We Don’t Want to Wake Up from ‘Alan Wake’s American Nightmare’ [REVIEW]
The new trend is for game publishers with just-crazy-enough-to-work sequel ideas to release the games as bite-sized, stand-alone downloads that look and feel just like the disc-based games. That's how 'Red Dead Redemption's' straight-shooting cowboy John Marston ended up tangling with zombies in 'Undead Nightmare' and superhuman rail-surfer Cole Phelps of Infamous infamy ended up becoming a vampire in Festival of Blood.
Now half-crazy pulp fiction author Alan Wake gets a crack at the download scene in 'Alan Wake's American Nightmare,' and his developers treated him none too kindly. He's stuck in the Arizona desert at night, chased around by demonic ghouls who fear only three things: Flashlights, getting shot in the face three times in a row and, most importantly, manuscript pages.
If you're not a writer you don't know this -- apparently, we're not writers either because we didn't know this -- but there's nothing more lethal when you're being chased around a haunted desert than finding pieces of a book you wrote that are spread around the desert, marked by question marks that appear when you approach.
Money may not be able to buy you love, but manuscript pages sure can. Provided you define "love" as "big freakin' guns that can shoot ghosts' faces off." When playing the game, you encounter bins that are locked unless you magically open them with pages. We're not sure how this works -- maybe Alan origamis them into a key or something -- but it helps you upgrade a 9MM into a machine gun.
While we're on the subject of love, let's address the fantastic magic boxes you encounter that refill all your ammo, flashlight batteries (suckers run out quick) and flares. These suckers would totally put Sportsman's Warehouse out of business. We wondered if their powers work on other supplies -- say, half-empty backs of Peanut Butter M&Ms -- but weren't able to test it out, seeing as how the ghost-infested part of Arizona is devoid of Peanut Butter M&Ms.
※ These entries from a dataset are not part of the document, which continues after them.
(* ===== verification/InterpreterFrame.v ===== *)
(** The frames of the tree interpreter: what every task leaves as it was, on every
way out, and that more fuel does not change a finished run. *)

From Stdlib Require Import Floats.SpecFloat.
From S2P Require Import Prelude TypeSystem Lexer Ast Capability TypeContracts Mir Value NativeRuntime RuntimeValues RuntimeHost.
From S2P Require Import Collections Interpreter.

(** * What is kept *)

(** A scope with the same names, of which the immutable ones keep their values. *)
Definition scope_kept (scope scope' : gmap ustring cell) : Prop := ∀ name,
  match scope !! name, scope' !! name with
  | Some c, Some c' => cell_mutable c' = cell_mutable c ∧ (cell_mutable c = false → c' = c)
  | None, None => True
  | _, _ => False
  end.

(** A struct stays what it is: its fields keep their order, and their values may
change.  (The code may add a field: in [p.x = (p = q)] the value is stored in [q].) *)
Definition same_shape (o o' : struct_value) : Prop :=
  struct_type_name o' = struct_type_name o ∧ struct_type_arguments o' = struct_type_arguments o ∧
  (struct_value_fields o).*1 `prefix_of` (struct_value_fields o').*1.

(** The scopes that are kept: all of them, or all but the innermost. *)
Definition kept_part (whole : bool) (s : interp) : list (gmap ustring cell) :=
  if whole then environment s else tail (environment s).

(** [whole]: all scopes are kept; otherwise the innermost may gain bindings. *)
Record kept (whole : bool) (s s' : interp) : Prop := {
  kept_functions : functions s' = functions s;
  kept_imports : imports s' = imports s;
  kept_depth : depth s' = depth s;
  kept_heap : ∀ loc o, heap s !! loc = Some o → ∃ o', heap s' !! loc = Some o' ∧ same_shape o o';
  kept_trace : trace s `prefix_of` trace s';
  kept_scopes : length (environment s') = length (environment s) ∧
    Forall2 scope_kept (kept_part whole s) (kept_part whole s');
}.

Lemma scope_kept_refl scope : scope_kept scope scope.
Proof. intros name. by destruct (scope !! name). Qed.

Lemma scope_kept_trans a b c : scope_kept a b → scope_kept b c → scope_kept a c.
Proof.
  intros H1 H2 name. specialize (H1 name). specialize (H2 name).
  destruct (a !! name) as [x|], (b !! name) as [y|], (c !! name) as [z|]; try done.
  destruct H1 as [E1 F1], H2 as [E2 F2]. split; [congruence|]. intros H. rewrite F2 by congruence. by apply F1.
Qed.

Lemma same_shape_trans a b c : same_shape a b → same_shape b c → same_shape a c.
Proof. intros (?&?&?) (?&?&?). split_and!; [congruence|congruence|by etrans]. Qed.
Fixpoint find_symbol (l : list (gmap ustring Symbol)) (name : ustring) : option Symbol :=
  match l with
  | [] => None
  | scope :: l => match scope !! name with Some symbol => Some symbol | None => find_symbol l name end
  end.

Definition _resolve (name : ustring) : sem (option Symbol) := ask_checker (λ s, find_symbol (scopes s) name).

Definition _raise_unknown_identifier {A} (name : ustring) (l : SourceLocation) : sem A :=
  match assoc name SYSTEM_CAPABILITY_MEMBERS with
  | Some _ => refuse 2401 l
  | None => refuse 1101 l
  end.

Definition _require_bool (t : type_name) (l : SourceLocation) : sem () :=
  if bool_decide (t ∈ [None; Some (u "_"); Some (u "Bool")]) then mret () else refuse 1301 l.

Section checker.
Context (T : tables) (url_origin : ustring → option (ustring * option ustring)).
(** [_v0104_expression_types]: the types of the typed report, by class and position. *)
Context (evidence : gmap (ustring * Z * Z) TypeNode).

(** * Sensitive types *)

(** The type names inside a declaration: of the fields of a struct, or of the
payloads of an enum. *)
Definition component_names (base : ustring) : option (list ustring) :=
  match declared_structs T !! base with
  | Some d => Some (concat ((λ f, names (field_type f)) <$> struct_fields d))
  | None => (λ d, concat (names <$> omap payload_type (variants d))) <$> declared_enums T !! base
  end.

Fixpoint name_is_sensitive (fuel : nat) (name : ustring) (seen : gset ustring) : bool :=
  match fuel with
  | O => false
  | S fuel =>
      if bool_decide (name ∈ CAPABILITY_TYPES) then true
      else
        let '(base, arguments) := _generic_type name in
        if existsb (λ argument, name_is_sensitive fuel argument seen) arguments then true
        else
          match component_names base with
          | None => false
          | Some components =>
              if bool_decide (base ∈ seen) then false
              else existsb (λ component, name_is_sensitive fuel component ({[base]} ∪ seen)) components
          end
  end.

(** Fuel for every chain: a declaration is entered once, and the arguments of a type
are shorter than the type. *)
Definition declared_names : gset ustring := dom (declared_structs T) ∪ dom (declared_enums T).
Definition longest (l : list ustring) : nat := foldr (λ n m, length n `max` m)%nat O l.
Definition longest_component : nat := foldr (λ base m, longest (default [] (component_names base)) `max` m)%nat O (elements declared_names).
Definition sensitive_fuel (name : ustring) (seen : gset ustring) : nat :=
  (S (length name) + size (declared_names ∖ seen) * S longest_component)%nat.

Definition _name_is_sensitive (name : ustring) : bool := name_is_sensitive (sensitive_fuel name ∅) name ∅.
Definition _types_are_sensitive (l : list ustring) : bool := existsb _name_is_sensitive l.
(** [_types_are_sensitive(_type_names(t))]. *)
Definition type_is_sensitive (t : type_name) : bool := _types_are_sensitive (_type_names t).

(** * Contracts *)

(** [_validate_generic_type]; queue types belong to another module. *)
Fixpoint validate_generic_type (fuel : nat) (name : ustring) (l : SourceLocation) : semantic_result () :=
  match fuel with
  | O => NoFuel
  | S fuel =>
      let '(base, arguments) := _generic_type name in
      if bool_decide (base = u "BoundedQueue") then Raise (OutsideChecker base)
      else
        let expected_arity := assoc base [(u "Option", 1); (u "Result", 2)]%nat in
        if bool_decide (arguments ≠ []) && bool_decide (expected_arity = None) then Raise (Refused 1301 l)
        else if match expected_arity with Some n => negb (length arguments =? n)%nat | None => false end then
          Raise (Refused 1301 l)
        else outcome_fold (λ _ argument, validate_generic_type fuel argument l) () arguments
  end.

Definition _validate_generic_type (name : ustring) (l : SourceLocation) : semantic_result () :=
  validate_generic_type (S (length name)) name l.

Definition validate_names (l : SourceLocation) (r : TypeRef) : semantic_result () :=
  outcome_fold (λ _ name, _validate_generic_type name l) () (names r).

Definition _require_assignable (expected : list ustring) (actual_type : type_name) (l : SourceLocation) : semantic_result () :=
  let actual := _type_names actual_type in
  if bool_decide (actual = []) then
    if _types_are_sensitive expected then Raise (Refused 2401 l) else Done ()
  else if forallb (λ actual_name, existsb (λ expected_name, _type_compatible expected_name actual_name) expected) actual then Done ()
  else if _types_are_sensitive expected || _types_are_sensitive actual then Raise (Refused 2401 l)
  else Raise (Refused 1301 l).

(** [str(function.return_type) if function.return_type else "Void"]. *)
Definition return_name (f : FunctionDeclaration) : ustring :=
  match return_type f with Some r => type_ref_str r | None => u "Void" end.

Fixpoint check_arguments (l : SourceLocation) (params : list FunctionParameter) (types : list type_name) : semantic_result () :=
  match params, types with
  | p :: params, t :: types => _ ← _require_assignable (names (parameter_type p)) t l; check_arguments l params types
  | _, _ => Done ()
  end.

Definition _check_call_arguments (f : FunctionDeclaration) (types : list type_name) (l : SourceLocation) : semantic_result () :=
  if negb (length types =? length (parameters f))%nat then
    if existsb (λ p, _types_are_sensitive (names (parameter_type p))) (drop (length types) (parameters f)) then Raise (Refused 2401 l)
    else Raise (Refused 1301 l)
  else check_arguments l (parameters f) types.

(** * Methods *)

Definition arity_checked {A} (table : list (ustring * nat)) (method : ustring) (types : list type_name) (l : SourceLocation)
    (k : semantic_result A) : semantic_result A :=
  match assoc method table with
  | None => Raise (Refused 1502 l)
  | Some n => if negb (length types =? n)%nat then Raise (Refused 1301 l) else k
  end.

(** [values[i]]. *)
Definition argument (types : list type_name) (i : nat) : semantic_result type_name :=
  match types !! i with Some t => Done t | None => Raise CheckerBug end.

Definition require_argument (types : list type_name) (i : nat) (expected : list ustring) (l : SourceLocation) : semantic_result () :=
  t ← argument types i; _require_assignable expected t l.

Definition string_method_type (method : ustring) (types : list type_name) (l : SourceLocation) : semantic_result type_name :=
  arity_checked STRING_ARITY method types l
    (if bool_decide (method = u "split") then _ ← require_argument types 0 [u "String"] l; Done (Some (u "List"))
     else if bool_decide (method = u "join") then _ ← require_argument types 0 [u "List"] l; Done (Some (u "String"))
     else
       Done (assoc method [(u "length", u "Int"); (u "to_int", u "Int"); (u "to_float", u "Float"); (u "contains", u "Bool");
                           (u "trim", u "String")])).

(** A predicate is the name of a function of this program from one value to [Bool]. *)
Definition check_predicate (arguments : list Expression) (l : SourceLocation) : semantic_result () :=
  match arguments with
  | Identifier name _ :: _ =>
      match functions T !! name with
      | None => Raise (Refused 1301 l)
      | Some f =>
          if negb (length (parameters f) =? 1)%nat then Raise (Refused 1301 l)
          else if bool_decide (names <$> return_type f = Some [u "Bool"]) then Done ()
          else Raise (Refused 1301 l)
      end
  | _ => Raise (Refused 1301 l)
  end.

Definition list_method_type (method : ustring) (types : list type_name) (arguments : list Expression) (l : SourceLocation)
    : semantic_result type_name :=
  arity_checked LIST_ARITY method types l
    (if bool_decide (method = u "get") then _ ← require_argument types 0 [u "Int"] l; Done None
     else if bool_decide (method = u "push") then
       t ← argument types 0;
       if type_is_sensitive t then Raise (Refused 2401 l) else Done (Some (u "List"))
     else if bool_decide (method = u "filter") then _ ← check_predicate arguments l; Done (Some (u "List"))
     else Done (assoc method [(u "length", u "Int"); (u "contains", u "Bool"); (u "sort", u "List")])).

Definition map_method_type (method : ustring) (types : list type_name) (l : SourceLocation) : semantic_result type_name :=
  arity_checked MAP_ARITY method types l
    (_ ← (if bool_decide (method ∈ [u "get"; u "set"; u "contains"]) then
            key ← argument types 0;
            if bool_decide (key ∈ [None; Some (u "String")]) then Done () else Raise (Refused 1301 l)
          else Done ());
     if bool_decide (method = u "set") then
       t ← argument types 1;
       if type_is_sensitive t then Raise (Refused 2401 l) else Done (Some (u "Map"))
     else if bool_decide (method = u "keys") then Done (Some (u "List"))
     else if bool_decide (method = u "contains") then Done (Some (u "Bool"))
     else Done None).

Definition with_arity {A} (types : list type_name) (n : nat) (l : SourceLocation) (k : semantic_result A) : semantic_result A :=
  if negb (length types =? n)%nat then Raise (Refused 1301 l) else k.

(** The methods of the ergonomics modules, one definition per [_semantic_method]:
nothing if the module hands the call to [original]. *)
Section extension_methods.
Context (receiver method : ustring) (types : list type_name) (arguments : list Expression) (l : SourceLocation).

Definition any_list : bool := bool_decide (receiver = u "List") || starts_with (u "List<") receiver.
Definition any_map : bool := bool_decide (receiver = u "Map") || starts_with (u "Map<") receiver.
Definition method_is (b : bool) (receivers : bool) (k : semantic_result type_name) : option (semantic_result type_name) :=
  if receivers && b then Some k else None.

(** A method whose one argument has one of the types [expected]. *)
Definition one_of (expected : list ustring) (result : ustring) : semantic_result type_name :=
  with_arity types 1 l (_ ← require_argument types 0 expected l; Done (Some result)).
Definition plain_call (n : nat) (result : ustring) : semantic_result type_name := with_arity types n l (Done (Some result)).

Definition map_add_method :=
  method_is (bool_decide (method = u "add")) any_map
    (with_arity types 2 l
      (_ ← require_argument types 0 [u "String"] l; _ ← require_argument types 1 [u "Int"; u "Float"] l; Done (Some (u "Map")))).
(* ===== verification/SemanticRules.v ===== *)
(** The rules of names, literals and loops as a checker without types, and that a
program which the semantic checker accepts obeys them.

[rules_expression] and [rules_statement] walk the tree with the names in scope and
whether they may be assigned; they say what the checker promises and not how it finds
types. *)

From S2P Require Import Prelude TypeSystem Lexer Parser Mir Value NativeRuntime Ast Capability Semantic SemanticScope.

(** The names in scope, innermost first, and whether each is [let mut]. *)
Abbreviation names_in_scope := (list (gmap ustring bool)).

Fixpoint bound (Γ : names_in_scope) (name : ustring) : option bool :=
  match Γ with
  | [] => None
  | scope :: Γ => match scope !! name with Some m => Some m | None => bound Γ name end
  end.

(** The innermost scope with one more name, unless it has it. *)
Definition bind_name (Γ : names_in_scope) (name : ustring) (is_mutable : bool) : option names_in_scope :=
  match Γ with
  | [] => None
  | scope :: rest => if bool_decide (name ∈ dom scope) then None else Some (<[name := is_mutable]> scope :: rest)
  end.

Definition literal_in_range (v : literal) : bool := match v with LitValue (VInt z) => in_int64 z | _ => true end.

(** Every declared field once, and no other. *)
Definition complete_fields (d : StructDeclaration) (given : list ustring) : bool :=
  bool_decide (NoDup given) && forallb (λ name, bool_decide (name ∈ field_name <$> struct_fields d)) given
  && forallb (λ f, bool_decide (field_name f ∈ given)) (struct_fields d).

Definition binding_scope (binding : option ustring) : gmap ustring bool :=
  match binding with Some name => {[name := false]} | None => ∅ end.

Definition arm_variant_name (a : MatchArm) : ustring := let 'mk_arm variant _ _ _ := a in variant.
Definition arm_binding (a : MatchArm) : option ustring := let 'mk_arm _ binding _ _ := a in binding.

Section rules.
Context (T : tables).

Definition known_name (Γ : names_in_scope) (name : ustring) : bool :=
  bool_decide (bound Γ name ≠ None) || bool_decide (name ∈ dom (functions T)) || bool_decide (name ∈ (imports T).*1)
  || bool_decide (name ∈ dom (declared_variants T)) || bool_decide (name ∈ BUILTIN_CALLS).

Definition assignable_name (Γ : names_in_scope) (name : ustring) : bool := bool_decide (bound Γ name = Some true).

Section thread.
Context (rule : names_in_scope → Statement → option names_in_scope).
Fixpoint thread (Γ : names_in_scope) (l : list Statement) : option names_in_scope :=
  match l with
  | [] => Some Γ
  | s :: l => Γ ← rule Γ s; thread Γ l
  end.
End thread.

Definition holds {A} (o : option A) : bool := match o with Some _ => true | None => false end.

(** [loops] counts the loops around the tree, a condition of [while] being inside. *)
Fixpoint rules_expression (Γ : names_in_scope) (loops : Z) (e : Expression) {struct e} : bool :=
  match e with
  | Identifier name _ => known_name Γ name
  | Literal v _ => literal_in_range v
  | InterpolatedString items _ | ListLiteral items _ => forallb (rules_expression Γ loops) items
  | StructLiteral name fields _ =>
      match declared_structs T !! name with Some d => complete_fields d fields.*1 | None => false end
      && forallb (λ f, rules_expression Γ loops f.2) fields
  | MapLiteral entries _ =>
      bool_decide (NoDup (omap string_literal entries.*1))
      && forallb (λ kv, rules_expression Γ loops kv.1 && rules_expression Γ loops kv.2) entries
  | MemberExpression object _ _ => rules_expression Γ loops object
  | CallExpression callee arguments _ => forallb (rules_expression Γ loops) arguments && rules_expression Γ loops callee
  | AssignmentExpression target value _ =>
      rules_expression Γ loops value &&
      match target with
      | Identifier name _ | MemberExpression (Identifier name _) _ _ => assignable_name Γ name
      | MemberExpression _ _ _ => false
      | _ => rules_expression Γ loops target
      end
  | BinaryExpression lhs _ rhs _ => rules_expression Γ loops lhs && rules_expression Γ loops rhs
  | UnaryExpression operator operand _ =>
      match (if bool_decide (operator = u "-") then int_literal operand else None) with
      | Some magnitude => (magnitude =? 2 ^ 63) || in_int64 magnitude
      | None => rules_expression Γ loops operand
      end
  | OrReturnExpression value error _ =>
      rules_expression Γ loops value && match error with Some e => rules_expression Γ loops e | None => true end
  | OrElseExpression value fallback _ => rules_expression Γ loops value && rules_expression Γ loops fallback
  | OrBlockExpression value handler _ => rules_expression Γ loops value && holds (rules_block (∅ :: Γ) loops handler)
  | MatchExpression value arms _ =>
      rules_expression Γ loops value && bool_decide (NoDup (arm_variant_name <$> arms))
      && forallb (λ a, rules_arm (binding_scope (arm_binding a) :: Γ) loops a) arms
  end
with rules_arm (Γ : names_in_scope) (loops : Z) (a : MatchArm) {struct a} : bool :=
  match a with
  | mk_arm _ _ (ArmExpression e) _ => rules_expression Γ loops e
  | mk_arm _ _ (ArmBlock b) _ => holds (rules_block (∅ :: Γ) loops b)
  end
with rules_statement (Γ : names_in_scope) (loops : Z) (s : Statement) {struct s} : option names_in_scope :=
  let when (b : bool) := if b then Some Γ else None in
  match s with
  | LetStatement name is_mutable value _ _ => if rules_expression Γ loops value then bind_name Γ name is_mutable else None
  | ReturnStatement value _ => when match value with Some e => rules_expression Γ loops e | None => true end
  | ExpressionStatement e _ => when (rules_expression Γ loops e)
  | IfStatement condition then_block else_branch _ =>
      when (rules_expression Γ loops condition && holds (rules_block (∅ :: Γ) loops then_block) &&
            match else_branch with
            | Some (ElseBlock b) => holds (rules_block (∅ :: Γ) loops b)
            | Some (ElseIf (IfStatement _ _ _ _ as s)) => holds (rules_statement Γ loops s)
            | Some (ElseIf _) | None => true
            end)
  | WhileStatement condition body _ =>
      when (rules_expression Γ (loops + 1) condition && holds (rules_block (∅ :: Γ) (loops + 1) body))
  | ForStatement variable iterable body _ =>
      when (rules_expression Γ loops iterable && holds (rules_block ({[variable := false]} :: Γ) (loops + 1) body))
  | BreakStatement _ | ContinueStatement _ => when (0 <? loops)
  end
with rules_block (Γ : names_in_scope) (loops : Z) (b : Block) {struct b} : option names_in_scope :=
  let 'mk_block l := b in thread (λ Γ s, rules_statement Γ loops s) Γ l.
The extra ammo is necessary, because it's too much fun to shoot these ghost demons three times in the face. These guys are total dicks, always lurking in the path between you and your manuscript pages, splitting into two others when you shoot them the first time, then flanking you and shanking you in the back. They're even rowdier, and more fun to kill, in the arcade-style side mode, which challenges you to last through the night.
Come to think of it, the exhilaration we get from pulling out our nines and laying these busters down echoes that of the indomitable classic 'Pac-Man.' That's the highest praise we can think of for this game. If you're looking for a futuristic version of 'Pac-Man' in which tiny dots have been replaced by manuscript pages and power pellets give way to SMGs, 'American Nightmare' is your American Dream.
Alan Wake's American Nightmare ($15) was developed by Remedy Entertainment, published by Microsoft Studios and is available on the Xbox 360. Rated T. The publisher provided a copy of the game for review.